Data for this task START

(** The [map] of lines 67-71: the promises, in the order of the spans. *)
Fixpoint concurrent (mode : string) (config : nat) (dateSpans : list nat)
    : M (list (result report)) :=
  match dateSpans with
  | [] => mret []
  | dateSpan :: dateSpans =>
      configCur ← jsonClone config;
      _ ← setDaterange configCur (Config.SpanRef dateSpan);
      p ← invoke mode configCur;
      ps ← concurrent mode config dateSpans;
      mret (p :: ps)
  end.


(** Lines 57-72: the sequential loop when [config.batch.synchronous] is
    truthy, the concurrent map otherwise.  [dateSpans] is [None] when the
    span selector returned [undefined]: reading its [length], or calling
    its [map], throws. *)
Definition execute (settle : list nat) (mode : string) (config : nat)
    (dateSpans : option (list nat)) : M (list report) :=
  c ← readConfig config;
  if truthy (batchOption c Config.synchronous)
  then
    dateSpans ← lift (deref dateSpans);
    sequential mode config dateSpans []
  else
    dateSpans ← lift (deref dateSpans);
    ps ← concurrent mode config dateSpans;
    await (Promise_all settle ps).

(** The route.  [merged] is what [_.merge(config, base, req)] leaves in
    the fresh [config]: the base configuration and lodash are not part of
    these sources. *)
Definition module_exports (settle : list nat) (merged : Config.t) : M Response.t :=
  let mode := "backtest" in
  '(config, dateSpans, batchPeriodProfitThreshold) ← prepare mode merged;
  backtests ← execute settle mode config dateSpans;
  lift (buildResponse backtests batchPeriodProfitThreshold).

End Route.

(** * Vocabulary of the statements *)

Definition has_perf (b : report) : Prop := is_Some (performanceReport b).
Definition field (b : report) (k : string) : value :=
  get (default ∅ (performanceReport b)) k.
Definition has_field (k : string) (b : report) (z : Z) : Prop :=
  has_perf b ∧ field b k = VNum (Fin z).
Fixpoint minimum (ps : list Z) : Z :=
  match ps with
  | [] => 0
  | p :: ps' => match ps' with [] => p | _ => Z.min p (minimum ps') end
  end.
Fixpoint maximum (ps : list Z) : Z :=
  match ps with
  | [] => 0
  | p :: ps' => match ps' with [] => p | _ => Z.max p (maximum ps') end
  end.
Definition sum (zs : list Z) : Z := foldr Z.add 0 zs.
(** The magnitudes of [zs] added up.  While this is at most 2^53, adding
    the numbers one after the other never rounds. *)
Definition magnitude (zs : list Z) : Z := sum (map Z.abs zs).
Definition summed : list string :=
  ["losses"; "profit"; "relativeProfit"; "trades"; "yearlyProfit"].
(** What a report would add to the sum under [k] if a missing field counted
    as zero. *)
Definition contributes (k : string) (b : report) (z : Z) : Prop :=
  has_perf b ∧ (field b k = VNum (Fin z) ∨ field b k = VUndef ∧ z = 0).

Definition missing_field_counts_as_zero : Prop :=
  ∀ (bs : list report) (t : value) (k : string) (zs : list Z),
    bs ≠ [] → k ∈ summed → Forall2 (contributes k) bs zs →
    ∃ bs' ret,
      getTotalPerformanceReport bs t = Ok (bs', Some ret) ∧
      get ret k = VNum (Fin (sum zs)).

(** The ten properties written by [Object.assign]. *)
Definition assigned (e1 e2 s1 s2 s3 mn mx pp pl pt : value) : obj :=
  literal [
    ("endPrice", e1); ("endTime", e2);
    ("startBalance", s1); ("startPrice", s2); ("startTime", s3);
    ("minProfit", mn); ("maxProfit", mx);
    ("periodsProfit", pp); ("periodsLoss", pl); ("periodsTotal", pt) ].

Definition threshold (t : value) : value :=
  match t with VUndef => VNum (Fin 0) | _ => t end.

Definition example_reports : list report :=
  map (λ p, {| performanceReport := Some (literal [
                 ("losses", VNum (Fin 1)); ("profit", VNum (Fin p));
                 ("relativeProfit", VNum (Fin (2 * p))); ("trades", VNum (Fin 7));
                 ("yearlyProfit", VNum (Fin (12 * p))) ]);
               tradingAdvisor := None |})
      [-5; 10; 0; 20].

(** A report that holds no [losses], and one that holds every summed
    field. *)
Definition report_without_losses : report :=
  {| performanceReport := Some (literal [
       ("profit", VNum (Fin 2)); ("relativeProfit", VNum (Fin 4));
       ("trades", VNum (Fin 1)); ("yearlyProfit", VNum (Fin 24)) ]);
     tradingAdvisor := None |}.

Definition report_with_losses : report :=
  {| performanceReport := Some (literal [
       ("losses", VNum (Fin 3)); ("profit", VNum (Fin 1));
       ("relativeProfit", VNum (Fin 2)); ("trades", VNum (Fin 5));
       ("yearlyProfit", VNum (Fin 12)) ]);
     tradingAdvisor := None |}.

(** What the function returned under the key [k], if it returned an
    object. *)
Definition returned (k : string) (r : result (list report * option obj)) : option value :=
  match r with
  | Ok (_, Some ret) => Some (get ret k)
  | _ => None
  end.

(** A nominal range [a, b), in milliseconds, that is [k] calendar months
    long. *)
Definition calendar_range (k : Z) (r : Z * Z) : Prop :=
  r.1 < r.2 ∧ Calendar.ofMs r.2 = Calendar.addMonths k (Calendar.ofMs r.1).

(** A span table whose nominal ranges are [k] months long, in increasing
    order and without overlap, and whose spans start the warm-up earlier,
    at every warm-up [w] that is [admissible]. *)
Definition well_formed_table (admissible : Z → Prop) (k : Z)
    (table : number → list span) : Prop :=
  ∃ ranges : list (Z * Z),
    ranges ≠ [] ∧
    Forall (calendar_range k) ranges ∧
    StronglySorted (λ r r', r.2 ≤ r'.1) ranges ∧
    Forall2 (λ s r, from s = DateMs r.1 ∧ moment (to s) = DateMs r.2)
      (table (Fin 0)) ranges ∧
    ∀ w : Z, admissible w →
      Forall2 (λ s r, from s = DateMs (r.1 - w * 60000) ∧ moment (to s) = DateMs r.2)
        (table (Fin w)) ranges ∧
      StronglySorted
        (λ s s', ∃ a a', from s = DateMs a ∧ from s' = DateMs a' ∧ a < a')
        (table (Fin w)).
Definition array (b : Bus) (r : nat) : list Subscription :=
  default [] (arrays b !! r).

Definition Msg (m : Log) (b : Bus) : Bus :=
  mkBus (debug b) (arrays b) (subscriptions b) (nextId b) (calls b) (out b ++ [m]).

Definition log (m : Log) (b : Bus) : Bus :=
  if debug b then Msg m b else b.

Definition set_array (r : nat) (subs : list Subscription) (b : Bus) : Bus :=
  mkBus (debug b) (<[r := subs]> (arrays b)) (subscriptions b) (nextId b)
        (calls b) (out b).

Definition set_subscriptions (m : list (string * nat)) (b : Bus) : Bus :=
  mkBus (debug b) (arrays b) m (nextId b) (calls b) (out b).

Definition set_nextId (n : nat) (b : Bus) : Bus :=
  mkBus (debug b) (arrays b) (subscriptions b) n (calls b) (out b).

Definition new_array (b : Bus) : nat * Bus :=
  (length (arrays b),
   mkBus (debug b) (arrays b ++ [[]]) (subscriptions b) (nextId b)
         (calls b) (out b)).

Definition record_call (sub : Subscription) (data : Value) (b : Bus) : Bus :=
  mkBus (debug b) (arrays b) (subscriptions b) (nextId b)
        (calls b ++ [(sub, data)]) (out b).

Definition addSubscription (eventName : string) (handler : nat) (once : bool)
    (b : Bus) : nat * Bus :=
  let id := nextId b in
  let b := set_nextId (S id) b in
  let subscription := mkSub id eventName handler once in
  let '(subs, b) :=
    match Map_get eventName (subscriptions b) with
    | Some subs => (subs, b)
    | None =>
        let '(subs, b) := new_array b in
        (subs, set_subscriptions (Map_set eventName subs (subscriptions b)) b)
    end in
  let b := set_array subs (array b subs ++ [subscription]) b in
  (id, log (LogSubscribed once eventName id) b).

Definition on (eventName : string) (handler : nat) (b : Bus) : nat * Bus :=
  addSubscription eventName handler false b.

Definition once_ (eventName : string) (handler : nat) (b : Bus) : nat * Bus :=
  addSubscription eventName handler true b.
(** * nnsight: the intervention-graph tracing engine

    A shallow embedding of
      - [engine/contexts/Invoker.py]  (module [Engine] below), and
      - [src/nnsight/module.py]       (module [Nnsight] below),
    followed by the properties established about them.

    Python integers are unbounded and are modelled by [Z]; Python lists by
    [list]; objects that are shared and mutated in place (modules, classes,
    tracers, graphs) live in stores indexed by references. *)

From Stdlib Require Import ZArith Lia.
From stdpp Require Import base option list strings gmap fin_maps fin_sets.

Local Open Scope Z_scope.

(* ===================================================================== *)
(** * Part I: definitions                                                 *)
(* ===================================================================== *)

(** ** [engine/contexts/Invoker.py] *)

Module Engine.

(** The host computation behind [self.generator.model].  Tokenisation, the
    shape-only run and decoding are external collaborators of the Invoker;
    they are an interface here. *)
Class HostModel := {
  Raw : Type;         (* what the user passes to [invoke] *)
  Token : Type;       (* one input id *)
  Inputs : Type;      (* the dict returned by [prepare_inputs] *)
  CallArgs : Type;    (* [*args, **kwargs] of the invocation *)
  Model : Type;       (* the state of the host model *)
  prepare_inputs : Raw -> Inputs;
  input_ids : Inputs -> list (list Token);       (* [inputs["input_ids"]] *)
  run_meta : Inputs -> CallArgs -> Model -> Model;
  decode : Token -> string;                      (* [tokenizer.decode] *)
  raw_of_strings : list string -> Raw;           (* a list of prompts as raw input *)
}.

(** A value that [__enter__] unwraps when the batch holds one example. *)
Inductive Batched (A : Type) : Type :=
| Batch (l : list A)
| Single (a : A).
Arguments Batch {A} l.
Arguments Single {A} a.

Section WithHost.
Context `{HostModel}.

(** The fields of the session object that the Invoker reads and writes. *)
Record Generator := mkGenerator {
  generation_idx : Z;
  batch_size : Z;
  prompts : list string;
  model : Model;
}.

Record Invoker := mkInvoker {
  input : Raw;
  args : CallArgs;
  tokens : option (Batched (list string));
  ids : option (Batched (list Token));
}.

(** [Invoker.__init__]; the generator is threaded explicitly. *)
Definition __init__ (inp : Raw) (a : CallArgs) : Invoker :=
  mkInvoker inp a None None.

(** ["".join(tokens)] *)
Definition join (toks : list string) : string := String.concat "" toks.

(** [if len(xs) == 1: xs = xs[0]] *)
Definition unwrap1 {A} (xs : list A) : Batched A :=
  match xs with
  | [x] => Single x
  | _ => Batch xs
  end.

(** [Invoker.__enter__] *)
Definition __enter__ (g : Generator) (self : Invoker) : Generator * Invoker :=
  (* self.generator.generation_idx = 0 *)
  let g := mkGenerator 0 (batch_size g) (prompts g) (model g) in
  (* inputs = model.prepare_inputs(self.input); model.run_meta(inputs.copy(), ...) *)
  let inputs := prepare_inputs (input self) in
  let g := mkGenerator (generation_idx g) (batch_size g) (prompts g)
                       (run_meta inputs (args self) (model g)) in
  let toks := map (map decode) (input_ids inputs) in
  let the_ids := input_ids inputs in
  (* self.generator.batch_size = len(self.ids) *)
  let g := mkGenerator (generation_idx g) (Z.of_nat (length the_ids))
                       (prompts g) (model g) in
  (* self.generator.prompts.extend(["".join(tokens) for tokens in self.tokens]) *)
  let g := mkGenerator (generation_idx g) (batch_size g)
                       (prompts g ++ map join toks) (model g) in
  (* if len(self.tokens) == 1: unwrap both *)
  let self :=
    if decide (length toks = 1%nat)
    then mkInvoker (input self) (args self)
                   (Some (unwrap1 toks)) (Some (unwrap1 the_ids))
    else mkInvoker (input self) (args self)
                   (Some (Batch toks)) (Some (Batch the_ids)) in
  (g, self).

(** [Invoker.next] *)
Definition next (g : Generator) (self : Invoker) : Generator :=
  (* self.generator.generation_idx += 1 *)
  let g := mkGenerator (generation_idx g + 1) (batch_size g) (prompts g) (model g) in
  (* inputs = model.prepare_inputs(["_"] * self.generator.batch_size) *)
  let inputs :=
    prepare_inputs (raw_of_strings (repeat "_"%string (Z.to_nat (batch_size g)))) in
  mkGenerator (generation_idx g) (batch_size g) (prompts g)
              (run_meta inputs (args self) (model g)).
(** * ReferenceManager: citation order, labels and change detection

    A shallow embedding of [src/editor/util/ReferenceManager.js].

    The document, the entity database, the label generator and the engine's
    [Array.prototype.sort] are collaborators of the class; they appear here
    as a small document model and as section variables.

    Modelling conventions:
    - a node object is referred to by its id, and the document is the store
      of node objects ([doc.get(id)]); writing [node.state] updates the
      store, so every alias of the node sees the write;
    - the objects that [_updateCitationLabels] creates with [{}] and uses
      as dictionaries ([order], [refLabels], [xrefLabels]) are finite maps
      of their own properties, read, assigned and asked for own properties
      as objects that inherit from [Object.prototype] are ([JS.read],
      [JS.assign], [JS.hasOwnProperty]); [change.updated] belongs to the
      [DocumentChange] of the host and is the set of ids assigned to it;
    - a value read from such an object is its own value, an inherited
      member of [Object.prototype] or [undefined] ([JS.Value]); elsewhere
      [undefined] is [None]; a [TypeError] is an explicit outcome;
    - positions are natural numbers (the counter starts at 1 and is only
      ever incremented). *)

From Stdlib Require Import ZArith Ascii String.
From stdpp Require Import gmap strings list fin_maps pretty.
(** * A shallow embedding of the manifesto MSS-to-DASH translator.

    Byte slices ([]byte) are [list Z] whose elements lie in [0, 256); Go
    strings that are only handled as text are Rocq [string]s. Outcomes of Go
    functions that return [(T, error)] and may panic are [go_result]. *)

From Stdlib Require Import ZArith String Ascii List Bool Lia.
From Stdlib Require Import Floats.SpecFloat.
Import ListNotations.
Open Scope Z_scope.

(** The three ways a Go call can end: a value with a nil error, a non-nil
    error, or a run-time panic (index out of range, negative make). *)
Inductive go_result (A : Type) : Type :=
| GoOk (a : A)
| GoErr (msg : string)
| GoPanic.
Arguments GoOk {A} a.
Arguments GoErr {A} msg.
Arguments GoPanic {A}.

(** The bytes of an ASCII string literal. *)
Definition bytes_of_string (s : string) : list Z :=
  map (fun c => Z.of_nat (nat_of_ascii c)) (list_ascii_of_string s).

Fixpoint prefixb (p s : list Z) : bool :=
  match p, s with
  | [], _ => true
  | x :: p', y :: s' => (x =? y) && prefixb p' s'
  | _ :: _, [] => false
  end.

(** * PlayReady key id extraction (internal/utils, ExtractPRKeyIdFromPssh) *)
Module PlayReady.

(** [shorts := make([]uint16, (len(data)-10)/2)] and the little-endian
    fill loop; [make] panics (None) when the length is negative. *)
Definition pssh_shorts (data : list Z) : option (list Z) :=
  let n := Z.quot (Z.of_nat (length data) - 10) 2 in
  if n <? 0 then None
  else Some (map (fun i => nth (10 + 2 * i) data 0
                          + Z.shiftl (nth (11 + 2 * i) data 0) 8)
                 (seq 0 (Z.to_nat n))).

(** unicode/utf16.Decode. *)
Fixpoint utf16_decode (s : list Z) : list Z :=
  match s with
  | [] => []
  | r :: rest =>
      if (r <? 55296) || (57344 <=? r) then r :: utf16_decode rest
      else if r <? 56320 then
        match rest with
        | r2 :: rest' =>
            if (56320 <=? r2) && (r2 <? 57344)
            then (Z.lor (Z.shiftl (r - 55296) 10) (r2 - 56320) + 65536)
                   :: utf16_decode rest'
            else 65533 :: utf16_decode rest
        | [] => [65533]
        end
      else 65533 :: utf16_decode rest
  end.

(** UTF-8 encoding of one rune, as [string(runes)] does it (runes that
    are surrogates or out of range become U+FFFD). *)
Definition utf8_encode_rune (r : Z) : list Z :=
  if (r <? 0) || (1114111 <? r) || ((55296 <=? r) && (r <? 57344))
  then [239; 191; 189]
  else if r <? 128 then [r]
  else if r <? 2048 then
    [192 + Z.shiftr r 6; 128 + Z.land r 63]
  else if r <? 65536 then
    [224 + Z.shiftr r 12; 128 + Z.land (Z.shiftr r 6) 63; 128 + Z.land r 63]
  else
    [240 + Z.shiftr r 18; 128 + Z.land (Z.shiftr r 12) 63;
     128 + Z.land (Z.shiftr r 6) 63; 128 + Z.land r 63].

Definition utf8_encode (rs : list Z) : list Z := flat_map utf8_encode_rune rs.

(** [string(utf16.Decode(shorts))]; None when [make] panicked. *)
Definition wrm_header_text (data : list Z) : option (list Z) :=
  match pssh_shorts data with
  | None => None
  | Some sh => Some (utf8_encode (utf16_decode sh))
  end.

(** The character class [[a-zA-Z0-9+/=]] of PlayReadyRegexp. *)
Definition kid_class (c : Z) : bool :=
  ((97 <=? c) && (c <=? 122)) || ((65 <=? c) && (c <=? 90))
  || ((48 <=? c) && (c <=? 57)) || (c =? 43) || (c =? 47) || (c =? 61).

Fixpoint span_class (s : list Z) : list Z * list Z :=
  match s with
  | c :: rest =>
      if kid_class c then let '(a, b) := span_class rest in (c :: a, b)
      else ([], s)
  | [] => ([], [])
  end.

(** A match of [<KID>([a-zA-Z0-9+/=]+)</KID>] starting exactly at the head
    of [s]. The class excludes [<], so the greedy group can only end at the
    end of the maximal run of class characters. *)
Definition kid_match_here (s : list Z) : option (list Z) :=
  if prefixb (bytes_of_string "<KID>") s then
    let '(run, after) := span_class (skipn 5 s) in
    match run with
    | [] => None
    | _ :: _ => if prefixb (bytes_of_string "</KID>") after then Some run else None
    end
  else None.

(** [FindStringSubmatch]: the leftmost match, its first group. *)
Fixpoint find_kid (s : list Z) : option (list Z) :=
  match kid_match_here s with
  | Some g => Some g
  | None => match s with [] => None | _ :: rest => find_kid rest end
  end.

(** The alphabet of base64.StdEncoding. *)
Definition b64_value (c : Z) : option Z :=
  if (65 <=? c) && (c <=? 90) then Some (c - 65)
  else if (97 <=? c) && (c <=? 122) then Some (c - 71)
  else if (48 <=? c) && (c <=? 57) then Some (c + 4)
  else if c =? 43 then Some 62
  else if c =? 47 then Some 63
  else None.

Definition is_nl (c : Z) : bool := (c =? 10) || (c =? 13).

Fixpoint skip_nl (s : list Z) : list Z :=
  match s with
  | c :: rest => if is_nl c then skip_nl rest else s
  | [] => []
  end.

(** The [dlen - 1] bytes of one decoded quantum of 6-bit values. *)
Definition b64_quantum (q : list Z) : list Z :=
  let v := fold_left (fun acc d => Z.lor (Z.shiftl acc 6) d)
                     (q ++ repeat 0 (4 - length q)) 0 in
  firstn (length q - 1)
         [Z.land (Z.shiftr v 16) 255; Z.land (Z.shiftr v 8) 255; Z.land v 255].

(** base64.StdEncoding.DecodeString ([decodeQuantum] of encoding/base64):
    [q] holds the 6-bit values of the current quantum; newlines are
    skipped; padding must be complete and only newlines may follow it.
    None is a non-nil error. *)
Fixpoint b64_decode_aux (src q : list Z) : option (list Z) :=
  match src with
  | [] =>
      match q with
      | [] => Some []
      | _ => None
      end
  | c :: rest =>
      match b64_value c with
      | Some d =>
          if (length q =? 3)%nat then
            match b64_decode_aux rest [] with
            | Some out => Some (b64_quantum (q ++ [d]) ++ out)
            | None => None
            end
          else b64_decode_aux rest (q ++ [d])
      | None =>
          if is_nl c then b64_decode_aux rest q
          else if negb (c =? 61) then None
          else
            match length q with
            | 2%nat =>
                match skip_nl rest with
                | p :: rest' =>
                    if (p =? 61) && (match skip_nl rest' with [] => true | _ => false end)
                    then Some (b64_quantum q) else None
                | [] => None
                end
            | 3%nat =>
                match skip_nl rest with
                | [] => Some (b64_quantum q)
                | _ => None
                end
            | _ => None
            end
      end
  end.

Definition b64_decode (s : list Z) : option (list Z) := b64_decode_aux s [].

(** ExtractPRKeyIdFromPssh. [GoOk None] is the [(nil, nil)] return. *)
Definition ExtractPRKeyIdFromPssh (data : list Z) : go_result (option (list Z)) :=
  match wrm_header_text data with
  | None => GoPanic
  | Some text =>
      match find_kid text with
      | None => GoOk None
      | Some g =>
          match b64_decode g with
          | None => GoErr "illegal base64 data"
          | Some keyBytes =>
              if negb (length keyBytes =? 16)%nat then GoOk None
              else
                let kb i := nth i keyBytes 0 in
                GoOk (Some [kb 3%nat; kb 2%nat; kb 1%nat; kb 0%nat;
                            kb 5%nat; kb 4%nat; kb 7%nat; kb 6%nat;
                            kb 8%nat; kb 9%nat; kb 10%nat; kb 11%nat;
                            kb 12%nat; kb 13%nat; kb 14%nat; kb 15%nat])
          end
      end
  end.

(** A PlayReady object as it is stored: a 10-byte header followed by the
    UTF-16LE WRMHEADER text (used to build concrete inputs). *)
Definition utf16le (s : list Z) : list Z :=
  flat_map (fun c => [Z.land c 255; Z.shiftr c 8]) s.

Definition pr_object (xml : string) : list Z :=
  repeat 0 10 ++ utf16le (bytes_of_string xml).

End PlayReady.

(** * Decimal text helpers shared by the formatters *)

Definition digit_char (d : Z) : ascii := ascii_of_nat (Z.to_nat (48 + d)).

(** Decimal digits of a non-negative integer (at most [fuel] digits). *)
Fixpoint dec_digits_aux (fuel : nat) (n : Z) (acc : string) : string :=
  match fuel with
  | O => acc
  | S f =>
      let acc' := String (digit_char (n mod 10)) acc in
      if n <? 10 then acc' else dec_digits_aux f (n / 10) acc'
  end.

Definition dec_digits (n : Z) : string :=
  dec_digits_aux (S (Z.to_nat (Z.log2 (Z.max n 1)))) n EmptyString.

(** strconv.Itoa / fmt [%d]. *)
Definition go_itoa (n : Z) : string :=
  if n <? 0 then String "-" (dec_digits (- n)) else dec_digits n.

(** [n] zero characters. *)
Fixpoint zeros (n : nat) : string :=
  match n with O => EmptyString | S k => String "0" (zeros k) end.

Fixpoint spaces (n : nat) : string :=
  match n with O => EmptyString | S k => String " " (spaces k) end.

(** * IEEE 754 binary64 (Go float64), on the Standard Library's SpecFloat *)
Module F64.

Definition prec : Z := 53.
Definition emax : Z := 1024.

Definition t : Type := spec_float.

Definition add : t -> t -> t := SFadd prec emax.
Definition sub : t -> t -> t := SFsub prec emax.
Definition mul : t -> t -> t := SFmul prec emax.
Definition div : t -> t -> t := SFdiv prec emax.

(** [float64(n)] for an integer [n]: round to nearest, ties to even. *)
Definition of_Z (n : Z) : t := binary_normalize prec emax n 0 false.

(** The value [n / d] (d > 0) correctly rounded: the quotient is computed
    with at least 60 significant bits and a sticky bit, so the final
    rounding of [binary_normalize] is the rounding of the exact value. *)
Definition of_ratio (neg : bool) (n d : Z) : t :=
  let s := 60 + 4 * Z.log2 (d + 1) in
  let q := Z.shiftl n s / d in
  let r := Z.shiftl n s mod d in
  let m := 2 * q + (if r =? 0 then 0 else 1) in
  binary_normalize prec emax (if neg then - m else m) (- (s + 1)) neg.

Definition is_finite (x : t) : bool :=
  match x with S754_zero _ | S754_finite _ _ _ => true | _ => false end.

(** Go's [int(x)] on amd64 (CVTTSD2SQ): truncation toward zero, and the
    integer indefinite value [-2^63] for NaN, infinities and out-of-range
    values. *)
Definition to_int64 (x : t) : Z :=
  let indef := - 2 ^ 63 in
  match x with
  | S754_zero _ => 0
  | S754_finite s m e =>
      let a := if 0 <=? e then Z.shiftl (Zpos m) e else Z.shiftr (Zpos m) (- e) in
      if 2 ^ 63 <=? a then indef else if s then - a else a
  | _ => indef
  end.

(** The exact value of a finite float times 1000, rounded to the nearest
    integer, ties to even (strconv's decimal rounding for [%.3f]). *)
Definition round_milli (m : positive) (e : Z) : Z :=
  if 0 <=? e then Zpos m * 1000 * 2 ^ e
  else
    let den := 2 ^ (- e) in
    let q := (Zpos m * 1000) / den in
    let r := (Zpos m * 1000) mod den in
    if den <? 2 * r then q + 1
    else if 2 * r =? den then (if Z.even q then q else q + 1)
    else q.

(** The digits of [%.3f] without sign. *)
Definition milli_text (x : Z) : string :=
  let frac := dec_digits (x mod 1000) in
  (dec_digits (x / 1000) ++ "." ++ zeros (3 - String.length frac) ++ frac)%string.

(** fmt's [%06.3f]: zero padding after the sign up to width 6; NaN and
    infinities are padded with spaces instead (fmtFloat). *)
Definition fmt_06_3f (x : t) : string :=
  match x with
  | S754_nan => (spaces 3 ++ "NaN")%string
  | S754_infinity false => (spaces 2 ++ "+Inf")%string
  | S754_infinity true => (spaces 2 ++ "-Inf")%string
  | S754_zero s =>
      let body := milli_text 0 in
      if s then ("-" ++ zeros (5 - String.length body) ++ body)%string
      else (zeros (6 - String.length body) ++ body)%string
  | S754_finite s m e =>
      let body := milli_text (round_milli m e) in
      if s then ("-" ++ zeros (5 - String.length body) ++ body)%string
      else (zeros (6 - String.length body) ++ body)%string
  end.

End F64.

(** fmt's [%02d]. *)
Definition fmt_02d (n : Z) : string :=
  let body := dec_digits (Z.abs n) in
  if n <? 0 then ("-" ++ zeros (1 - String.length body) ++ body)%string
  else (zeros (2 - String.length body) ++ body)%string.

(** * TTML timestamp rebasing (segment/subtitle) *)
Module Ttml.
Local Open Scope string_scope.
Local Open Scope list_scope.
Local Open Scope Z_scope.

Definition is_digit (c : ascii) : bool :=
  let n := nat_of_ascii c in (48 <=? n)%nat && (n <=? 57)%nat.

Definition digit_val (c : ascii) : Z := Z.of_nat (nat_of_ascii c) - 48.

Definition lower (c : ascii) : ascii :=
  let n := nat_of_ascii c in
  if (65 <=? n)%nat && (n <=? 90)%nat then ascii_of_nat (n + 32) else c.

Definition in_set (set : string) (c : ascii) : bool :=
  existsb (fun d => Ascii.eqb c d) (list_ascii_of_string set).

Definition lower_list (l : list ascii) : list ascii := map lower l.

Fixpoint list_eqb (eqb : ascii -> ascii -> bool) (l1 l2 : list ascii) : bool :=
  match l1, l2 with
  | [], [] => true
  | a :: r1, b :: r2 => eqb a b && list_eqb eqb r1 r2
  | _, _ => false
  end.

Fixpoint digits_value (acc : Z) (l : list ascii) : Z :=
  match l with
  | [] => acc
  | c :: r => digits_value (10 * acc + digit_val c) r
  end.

Data for this task END

Instructions for the task →
Report, from the entries above, each line where "GoErr" is found.

Written response →
| GoErr (msg : string)
Arguments GoErr {A} msg.
          | None => GoErr "illegal base64 data"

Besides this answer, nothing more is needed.